Manufacturing

“The Internet of Things: Consumer, Industrial & Public Services 2020-2024” report forecasts that by 2024, there’ll be 83 billion connected IoT devices and 70% of these will be part of the manufacturing or industrial sector.

IBM’s “X-Force Threat Intelligence Index” report sheds light on how ransomware and vulnerability exploitation were the biggest causes of concern for businesses last year, especially in the manufacturing sector. In 2021, burdens on supply chains wreaked havoc on the manufacturing industry, which is still recovering from the losses after the COVID-19 pandemic.

To that end, cyber criminals wasted no time in attempting to fracture the backbone of global supply chains, with 23% of attacks targeted towards manufacturing. Taking advantage of the ripple effect in manufacturing disruption, bad actors pressured supply chains into paying ransom especially since halting operations in the manufacturing environment can result in multi million dollar losses. In fact, NTT’s Global Threat Intelligence Report shows that attacks amidst global destabilizing events grew by 300% in 2021.

In the same IBM report, we see that 47% of attacks on the manufacturing industry were the result of software vulnerabilities that weren’t patched, building the case of how critical it is to prioritize vulnerability cybersecurity. This comes as no surprise as many existing systems in the industry were developed at a point in time when security was much less of an issue as it is right now.

According to the Organization of American States and Trend Micro, cyberattacks against critical infrastructure are most likely to target industrial control systems rather than steal data, with critical infrastructure suppliers showing over 54% reported attempts to control systems.

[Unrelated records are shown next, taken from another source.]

(** [fetch()]: the request leaves; its answer comes later ([Settled]). *)
Definition fetch (w : World) : World :=
  {| self := self w; loop := loop w; requested := requested w ++ [url (self w)] |}.

(** [new GatewayStorefrontInstance(gatewayConfig)] *)
Definition new (gw_name gw_url : string) (l : Loop) : World :=
  fetch {| self := {| name := gw_name; url := gw_url; events := [];
                      config := None; intervalId := None |};
           loop := l; requested := [] |}.

(** [startUpdating(pollingInterval = DEFAULT_POLLING_INTERVAL)] *)
Definition startUpdating `{Config} (pollingInterval : option nat) (w : World) : World :=
  let '(id, l) := setInterval (default DEFAULT_POLLING_INTERVAL pollingInterval) (loop w) in
  {| self := set_intervalId (Some id) (self w); loop := l; requested := requested w |}.

(** [stopUpdating()] *)
Definition stopUpdating (w : World) : World :=
  match intervalId (self w) with
  | Some id => {| self := self w; loop := clearInterval id (loop w); requested := requested w |}
  | None => w
  end.

(** What can happen to an instance after its construction: its two public
    methods, a scheduled timer firing (which calls [fetch]), and a request
    settling. *)
Inductive Step : Type :=
| StartUpdating (pollingInterval : option nat)
| StopUpdating
| Fire (timer : Timer)
| Settled (p : Poll).

Definition step `{Config} (s : Step) (w : World) : World :=
  match s with
  | StartUpdating i => startUpdating i w
  | StopUpdating => stopUpdating w
  | Fire timer => if decide (is_Some (scheduled (loop w) !! timer)) then fetch w else w
  | Settled p => {| self := settle p (self w); loop := loop w; requested := requested w |}
  end.

Definition run `{Config} (steps : list Step) (w : World) : World :=
  foldl (fun w s => step s w) w steps.

(** The firings among [steps], run from [w], that find their timer
    scheduled: the ticks of [setInterval]. *)
Fixpoint ticks `{Config} (steps : list Step) (w : World) : nat :=
  match steps with
  | [] => 0
  | s :: rest =>
      match s with
      | Fire timer => if decide (is_Some (scheduled (loop w) !! timer)) then 1 else 0
      | _ => 0
      end + ticks rest (step s w)
  end.

(** A timer is held when it is scheduled and older than every timer still
    to come. *)
Definition held (timer : Timer) (w : World) : Prop :=
  is_Some (scheduled (loop w) !! timer) /\ timer < next_timer (loop w).

(** A timer has leaked when it is held and the instance no longer knows
    it. *)
Definition leaked (timer : Timer) (w : World) : Prop :=
  held timer w /\ intervalId (self w) ≠ Some timer.

(** A step in which neither [startUpdating] nor [stopUpdating] is called:
    a timer fires or a poll settles. *)
Definition quiet (s : Step) : Prop :=
  match s with
  | Fire _ | Settled _ => True
  | StartUpdating _ | StopUpdating => False
  end.

(** A step in which a poll settles with a failure. *)
Definition failed_poll (s : Step) : bool :=
  match s with
  | Settled (Rejected _) => true
  | _ => false
  end.

(** No scheduled timer is as young as the next one to be created. *)
Definition timers_fresh (w : World) : Prop :=
  forall timer, is_Some (scheduled (loop w) !! timer) -> timer < next_timer (loop w).

(** The shape of the event log: nothing while no catalog is stored, then
    one ready event followed by updated events only. *)
Definition log_shape (gw_name : string) (g : t) : Prop :=
  name g = gw_name /\
  match config g with
  | None => events g = []
  | Some _ =>
      exists n,
        events g = {| event := GATEWAY_READY; gateway := gw_name |}
                   :: replicate n {| event := GATEWAY_UPDATED; gateway := gw_name |}
  end.

End GatewayStorefrontInstance.

(** ** fragment module: handlers and configuration of a served fragment *)

(** An [object]: the request a handler receives. *)
Abbreviation jsobject := (gmap string jsvalue).

(** The partials a fragment renders to: [{main: string, [name]: string}]. *)
Abbreviation partials := (gmap string string).

(** [IFragmentHandler].  [content] and [data] may throw or reject; [data]
    is tested for presence before it is called. *)
Module IFragmentHandler.

Record t : Type := {
  content : jsobject -> option jsvalue -> completion partials;
  placeholder : unit -> string;
  data : option (jsobject -> completion jsvalue)
}.

End IFragmentHandler.

(** [IFragmentBFFVersion] *)
Record IFragmentBFFVersion : Type := {
  assets : list IFileResourceAsset;
  dependencies : list string;
  handler : option IFragmentHandler.t
}.

(** [IFragmentBFF] *)
Record IFragmentBFF : Type := {
  fragment_name : string;
  versions : gmap string IFragmentBFFVersion;
  version : string;
  testCookie : string;
  render : IFragmentBFFRender
}.

(** Functions of Node and of npm packages the sources call. *)
Class Runtime : Type := {
  (** [md5(text)] *)
  md5 : string -> string;
  (** [JSON.stringify] of a catalog *)
  JSON_stringify_config : IExposeConfig.t -> string;
  (** [JSON.stringify] of rendered partials *)
  JSON_stringify : partials -> string;
  (** [url.parse(u, true)]; it throws on a url it cannot take apart *)
  url_parse : string -> completion ParsedUrl;
  (** [url.resolve(from, to)] *)
  url_resolve : string -> string -> string;
  (** [querystring.stringify(query)] *)
  querystring_stringify : gmap string jsvalue -> string;
  (** [require(path.join(process.cwd(), "/src/fragments/", name, version))];
      it throws when there is no such module *)
  require_fragment : string -> string -> completion IFragmentHandler.t
}.

(** [p.then(f)] for settled promises, and [await] inside an [async]
    function: written [x ← p; k]. *)
#[global] Instance completion_bind : MBind completion :=
  fun A B (f : A -> completion B) (p : completion A) =>
    match p with
    | Resolved a => f a
    | Rejected e => Rejected e
    end.

#[global] Instance completion_ret : MRet completion := fun A (a : A) => Resolved a.

(** [p.catch(h)] *)
Definition catch {A : Type} (p : completion A) (h : string -> completion A) : completion A :=
  match p with
  | Resolved a => Resolved a
  | Rejected e => h e
  end.

(** The configuration [cfg] with [v] as its live version. *)
Definition with_live_version (v : string) (cfg : IFragmentBFF) : IFragmentBFF :=
  {| fragment_name := fragment_name cfg; versions := versions cfg; version := v;
     testCookie := testCookie cfg; render := render cfg |}.

(** ** fragment module: FragmentBFF *)

Module FragmentBFF.

Record t : Type := {
  config : IFragmentBFF;
  handlers : gmap string IFragmentHandler.t
}.

(** The truthy members of a handler. *)
Definition handler_members (h : IFragmentHandler.t) : list string :=
  ["content"; "placeholder"]
  ++ match IFragmentHandler.data h with
     | Some _ => ["data"]
     | None => []
     end.

(** What [prepareHandlers()] gets for the version [v]: the configured
    handler, or the module found by convention. *)
Definition load `{Runtime} (cfg : IFragmentBFF) (v : string) (ver : IFragmentBFFVersion)
  : completion IFragmentHandler.t :=
  match handler ver with
  | Some configurationHandler => Resolved configurationHandler
  | None => require_fragment (fragment_name cfg) v
  end.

Operational Technology (OT) security is a set of practices and technologies leveraged to protect information, assets, and people, as well as monitor devices, processes, and events. Traditionally, OT security was not necessary because OT systems were not connected to the internet, and as such, they didn’t pose any form of concern for manufacturers.

OT devices didn’t need security measures designed to protect them against external threats, meaning companies are currently using said devices with a complete lack of security practices. OT devices can be exploited by cyber criminals to access a network or perform equipment sabotage, which is dangerous and can lead to devices behaving harmfully.

For example, one of the first forms of OT attacks was the Stuxnet malware which interrupted operational technology in an Iranian nuclear plant, causing hundreds of centrifuges to spin out of control and self-destruct. Another example is the Triton malware which was launched in a petrochemical plant in 2017 and was used to override security shut-down equipment. The implications of these types of attacks are not only significantly damaging to the day-to-day operations of companies, it can also lead to mass human casualties.

The rise in manufacturing cybersecurity attacks is mainly due to the lack of segmentation making it difficult to isolate attacks and ends up causing widespread damage to the entire network. The close-knit and spaghetti-like structure of IT infrastructures in the manufacturing industry is designed in such a way to streamline processes and decrease overall costs.

It is that same structure that can bring companies to their knees if an attack hits. Such is the case of Maersk, who handles one out of seven containers shipped globally. In 2017, the shipping giant suffered outages across the world to their computer systems after a malware quickly spread throughout their network. The ten-day IT outage is something that only a handful of manufacturers could withstand.

Another case where a manufacturer’s infrastructure was targeted, we find Norsk Hydro, a multinational aluminum manufacturer who was forced to close several plants after a ransomware attack on their infrastructure. The attack damaged IT systems across several business functions like smelting plants in Brazil and Norway. Estimations claim the attack costs reached $71 million.

As 5G networks continue to evolve and expand, we’ll be seeing plenty more connected IoT devices and sensors in the manufacturing industry. The IDC Worldwide Global DataSphere IoT Device and Data Forecast, 2019-2023 report estimates there’ll be over 41.6 billion connected IoT devices in 2025 and will be generating over 79.4 zettabytes of data.

Of course, the rise of connected devices also brings network vulnerabilities that can lead to large-scale attacks. In short, the more connected your company is, the more vulnerable it becomes because of the extended digital footprint.

Connected IoT devices create individual entry points into a company’s network, making it critical to ensure each device is trusted and patchable. It’s also key to consider a device’s lifecycle as devices purchased 8-10 years ago may not be patchable now.

Most of the security measures used today are outdated as 5G makes it possible for cyber attackers to get in and out of a network with unparalleled speed.

By nature, cyber attackers are always preying on vulnerabilities. Industries like financial services or telecommunications are much more mature in terms of cybersecurity strategies than manufacturing, and as such have a much better understanding of risk management, monitoring, and threat remediation. The manufacturing industry is like a candy store for cybercriminals who have matured their ransomware and automated their processes.

It’s not optional for manufacturers to invest in cybersecurity measures at the Edge and IoT infrastructure levels to build resiliency, establish formal cybersecurity governance, and prioritize remediation actions based on risk profiles.